The resulting pepXML files will be used to generate final peptide probabilities in the "gather all peptides" step of the Atlas build process below.
Combine all pepXML files for project using iProphet, then run ProteinProphet
First create a directory for your project in your data area, for ample disk space. Run on regis9 for ample memory.
$ ssh regis9 $ cd /regis/data3/tfarrah/search $ mkdir HsUrine; cd HsUrine; mkdir MultipleExps; cd MultipleExps; mkdir iProphet; cd iProphet $ iProphet /regis/sbeams/archive/{phaller,youngah}/*Urine*/*/{XTK,SPC,SEQ}*/interact-prob.pep.xml $ ProteinProphet interact-combined.pep.xml interact-combined.prot.xml UNMAPPED NORMPROTLEN PROTLEN MININDEP0.2 IPROPHET > & ProteinProphet.out
Combining all pepXML files may not be feasible with many and/or large files. In that case, you will need to run iProphet on the experiments in batches, then run ProteinProphet on all the resulting pepXML files combined. Consult David S. for advice.
The purpose of the ProteinProphet run is to adjust the probabilities of all the peptides according to NSP (number of sibling peptides). The adjusted probabilities are not used directly, but are used to generate a multiplicative factor for each peptide which is then applied to the iProphet probability for each observation of that peptide.
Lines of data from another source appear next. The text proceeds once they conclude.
(** * basketry/sorbet-http-client: the generator, embedded and verified

    The generator turns a basketry service description into Ruby/Sorbet
    source text: one HTTP client class per interface
    (http-client-factory.ts) and one module of mapping functions
    (mapper-factory.ts).  Generators ([function*]) are embedded as the list
    of lines they yield, template strings as concatenations, JavaScript
    [Map]s as insertion-ordered association lists where the code iterates
    over them and as [gmap]s where it only looks keys up.  Helpers imported
    from other packages are the fields of the class [Imports]. *)

From stdpp Require Import gmap strings list.
From Stdlib Require Import Ascii DecimalString.

(** ** JavaScript built-ins used by the generator *)

Module Js.

(** The one-character strings the templates need. *)
Definition LF : string := String (Ascii.ascii_of_nat 10) EmptyString.
Definition DQ : string := String (Ascii.ascii_of_nat 34) EmptyString.

(** [Array.prototype.join]. *)
Definition join (sep : string) (l : list string) : string :=
  String.concat sep l.

(** [String.prototype.split] with a non-empty separator: the text is cut
    at every occurrence of [sep], scanning from the left; [skip] counts the
    characters of a separator just recognised that are still to be dropped. *)
Fixpoint split_go (sep : string) (skip : nat) (s : string) : list string :=
  match s with
  | EmptyString => [EmptyString]
  | String c s' =>
      match skip with
      | S k => split_go sep k s'
      | O =>
          if String.prefix sep s
          then EmptyString :: split_go sep (String.length sep - 1) s'
          else match split_go sep 0 s' with
               | w :: ws => String c w :: ws
               | [] => [String c EmptyString]
               end
      end
  end.

Definition split (sep : string) (s : string) : list string :=
  split_go sep 0 s.

(** [startsWith], [endsWith], [substring(start)], [substring(start, end)]. *)
Definition startsWith (s pre : string) : bool := String.prefix pre s.

Definition endsWith (s suf : string) : bool :=
  let n := String.length s in
  let k := String.length suf in
  bool_decide (k ≤ n) && String.eqb (String.substring (n - k) k s) suf.

Definition substring (s : string) (a b : nat) : string :=
  let n := String.length s in
  let a' := a `min` n in
  let b' := b `min` n in
  String.substring (a' `min` b') ((a' `max` b') - (a' `min` b')) s.

Definition substring_from (s : string) (a : nat) : string :=
  substring s a (String.length s).

(** A string is truthy when it is not empty. *)
Definition truthy (s : string) : bool :=
  match s with EmptyString => false | String _ _ => true end.

(** Number to string, for the non-negative integers the IR carries. *)
Definition string_of_N (n : N) : string :=
  NilZero.string_of_uint (N.to_uint n).

(** [Array.prototype.sort(cmp)]: the sort is stable (ECMAScript 2019), so
    with a consistent comparator its result is the one of this insertion
    sort: an element goes in front of the first one it does not exceed. *)
Section Sort.
Context {A : Type} (cmp : A → A → Z).

Fixpoint sort_insert (x : A) (l : list A) : list A :=
  match l with
  | [] => [x]
  | y :: l' => if bool_decide (cmp x y ≤ 0)%Z then x :: y :: l'
               else y :: sort_insert x l'
  end.

Definition sort (l : list A) : list A := foldr sort_insert [] l.
End Sort.

(** [Map<string, V>] where the code iterates: entries in insertion order;
    [set] on a present key replaces the value and keeps the position. *)
Definition Map (V : Type) : Type := list (string * V).

Fixpoint Map_set {V} (k : string) (v : V) (m : Map V) : Map V :=
  match m with
  | [] => [(k, v)]
  | (k', v') :: m' =>
      if String.eqb k k' then (k, v) :: m' else (k', v') :: Map_set k v m'
  end.

Fixpoint Map_get {V} (k : string) (m : Map V) : option V :=
  match m with
  | [] => None
  | (k', v') :: m' => if String.eqb k k' then Some v' else Map_get k m'
  end.

Definition new_Map {V} (entries : list (string * V)) : Map V :=
  foldl (λ m e, Map_set e.1 e.2 m) [] entries.

(** [Array.from(new Set(xs))]: the distinct elements, first seen first. *)
Fixpoint distinct (seen : list string) (xs : list string) : list string :=
  match xs with
  | [] => []
  | x :: xs' =>
      if bool_decide (x ∈ seen) then distinct seen xs'
      else x :: distinct (x :: seen) xs'
  end.

End Js.

(** ** The service description (basketry's intermediate representation)

    Only the fields the generator reads are kept.  A [Literal<T>] of the IR
    is embedded as its [value]; source locations are dropped. *)

Record ValidationRule := { rule_id : string }.

(** What [buildTypeName] and [isRequired] read of a parameter, a property
    or a return type. *)
Record TypedValue := {
  typeName : string;
  isPrimitive : bool;
  isArray : bool;
  rules : list ValidationRule;
}.

(** [description?: string | Literal<string> | Literal<string>[]]. *)
Inductive Description :=
  | NoDescription
  | TextDescription (text : string)
  | LiteralDescription (value : string)
  | LinesDescription (lines : list string).

Record Parameter_ := {
  param_name : string;
  param_type : TypedValue;
}.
In particular, it is important to note that, as of January 2009, ProteinProphet protein probabilities are not displayed or used in any way in the PeptideAtlas. This is because these probabilities are, for large datasets, overly optimistic.
Obtain search batch IDs for each experiment.
Run PeptideAtlas build "pipeline".
Scripts can be found in /net/db/projects/PeptideAtlas/pipeline/run_scripts. Each script ultimately calls /net/db/projects/PeptideAtlas/pipeline/run_scripts/run_Master_current.csh, and this is where the meat of the pipeline resides.
Gather peptides and update probabilities
Step01. Looks at the results of the TPP, adjusts pepXML probabilities based on protXML info, gathers all PSMs (peptide-spectrum matches) that are wanted for this build based on a probability or FDR threshold, and stores all relevant info for each in a combined PA identlist file. Calls createPipelineInput.pl, via pipeline/bin/PeptideFilesGenerator.pm. Creates identlist template file and identlist file for each pepXML in Experiments.list, then the combined file. The identlist template file contains only the unadjusted pepXML info for PSMs with P>=0.4; it is cached in the same dir as each pepXML file to speed future builds.
At the core of this step is the script createPipelineInput.pl.
Files created in build directory, all but last created by createPipelineInput.pl:
- PeptideAtlasInput_concat.PAidentlist
- PeptideAtlasInput_sorted.PAidentlist
These two files are identical except for the sorting of the lines. They are in tsv format and have the following fields:
- search batch ID
- spectrum query
- Peptide Atlas accession
- peptide sequence
- preceding residue
- modified peptide sequence (includes modification & charge info)
- following residue
- charge
- peptide probability
- massdiff
- protein name
- nsp adjusted probability from protXML
- n_adj_obs from protXML
- n_sibling_peps from protXML
- APD_Sc_all.tsv
- APD_Sc_all.PAxml
These two files have the same info with different formatting. There is one record per unique peptide, with the following fields:
- Peptide Atlas accession
- biosequence name (same as above, maybe? then, not nec. in biosequence set) X 3
- peptide sequence
- n_peptides
- maximum_probability
- n_experiments
- observed_experiment_list
- biosequence_desc
- searched_experiment_list
- APD_Sc_all.fasta -- fasta format file of all peptides in our atlas; PeptideAtlas accessions used. (Created in pipeline script after call to createPipelineInput.pl)
Files created in the directory for each experiment:
- interact-prob.pep.PAidentlist-template -- first 11 fields of PAidentlist files above
- interact-prob.pep.PAidentlist -- same fields as PAidentlist files above
Download latest fasta files from web for reference DB (also called biosequence set)
Step02. Calls pipeline script with --getEnsembl and executes getEnsembl(). Gets Ensembl fasta file via FTP unless stored locally. Merges in any supplemental protein file specified by calling $PIPELINE/bin/mergeEnsemblAndIPI.pl, which creates the duplicate* and protein2gene.txt files. Files created:
- <species>.pep.fa -- Ensembl file as retrieved via FTP.
- <species>.fasta -- Ensembl plus supplemental sequences. This is the file that is stored as a Biosequence Set in PeptideAtlas.
- duplicate_groups.txt -- each line lists a primary (Ensembl) identifier from the ref DB, then one or more non-primary identifiers. Has header line.
- duplicate_mapping.txt -- created from duplicate_groups.txt. Each line lists a non-primary, primary identifier pair. Has header line.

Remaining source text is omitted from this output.